Am 03.01.2012 17:15, schrieb Stephen Hemminger:
On Tue, 3 Jan 2012 14:26:04 +0100
Richard Weinberger [off-list ref] wrote:
quoted
If net.bridge.bridge-nf-call-iptables or net.bridge.bridge-nf-call-ip6tables
are set to zero xt_physdev has no effect because skb->nf_bridge has not been set up.
Signed-off-by: Richard Weinberger <richard@nod.at>
I am not sure if this is a valid configuration. The setting of sysctl is saying
"don't do iptables on bridge (since I won't be using it)" and then you are later
doing iptables and expecting the settings as if the iptables setup was being
done.
I don't think so.
Also rules like this one are broken:
iptables -A INPUT -i bridge0 -m physdev --physdev-in eth0 -j ...

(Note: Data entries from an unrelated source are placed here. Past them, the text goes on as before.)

(** The worker ends well, and the machine shows nothing of the session. *)
Lemma freed_seat_was_seen_empty_witness :
  seen_empty session_boundary (watched_world (λ _, quiet_machine)).
Proof.
  destruct (freed_seat_was_seen_empty empty_ledger None (rounds_of "w1" (login "w1" 1))
    (linux_host (Exited 0) (λ _, quiet_machine)) running_worker
    (λ _, watched_world (λ _, quiet_machine)) (λ _, session_boundary))
    as (payload & _ & [Hs|Hs]); [reflexivity|by vm_compute|by vm_compute|exact Hs..].
Defined.

(** The worker crashed and left its session running. *)
Definition crash_calls : RecoveryWorld * PinnedInvocationInner :=
  live_calls 20 [RecoverLive crash; RecoverLive crash; VerifyEmpty crash; ReleaseLive]
    (watched_world (λ t, living_machine (t + 20)), rpn_inner session_pin).

Lemma payload_killed_at_most_once_witness :
  kills crash_calls.1 = 1%nat ∧ (kills crash_calls.1 ≤ 1)%nat.
Proof.
  split; [vm_compute; reflexivity|].
  apply (payload_killed_at_most_once 20
    [RecoverLive crash; RecoverLive crash; VerifyEmpty crash; ReleaseLive]
    (watched_world (λ t, living_machine (t + 20))) (rpn_inner session_pin)).
  reflexivity.
Defined.

Definition session_identity : PayloadScopeIdentity :=
  mkScopeIdentity scope_name invocation_hex 1000 "c1".
Definition login_machine : HostView :=
  machine_with true true "active" (CgDirectory populated_dir) true 3 4.
Definition prepared_session :
    RecoveryWorld * result (LinuxLivePayloadBoundary * SupervisorPreparedPayload)
                      SupervisorRecoveryError :=
  prepare_payload session_identity 20 10 11 (mkPreviousVt 1)
    (watched_world (λ _, login_machine)).
Definition session_payload : SupervisorPreparedPayload :=
  mkPayload (boundary_of session_boundary)
    (mkLogindIdentity "c1" "/session/c1" 1000 "u" 10 "seat0" 3 "wayland" "user" "" "active"
       "session-c1.scope")
    (mkVtIdentity "seat0" 3 (mkPreviousVt 1) 4 3) 1001.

No firewalling is done on the bridge, xt_physdev is only using some meta
information.
At least a big fat warning would be nice that xt_physdev does not work
if bridge-nf-call-iptables=0.
It took me some time to figure out why my firewall rule set gone nuts on
RHEL6...
Instead, you should just enable the net.bridge.bridge-nf-call-iptables sysctl.
If a distro chooses to disable it then you may have to do it explicitly.
Fedora and RHEL have net.bridge.bridge-nf-call-iptables=0 per default
due to KVM network performance issues.
I'm sure I'm not the only user of xt_physdev on RHEL and friends.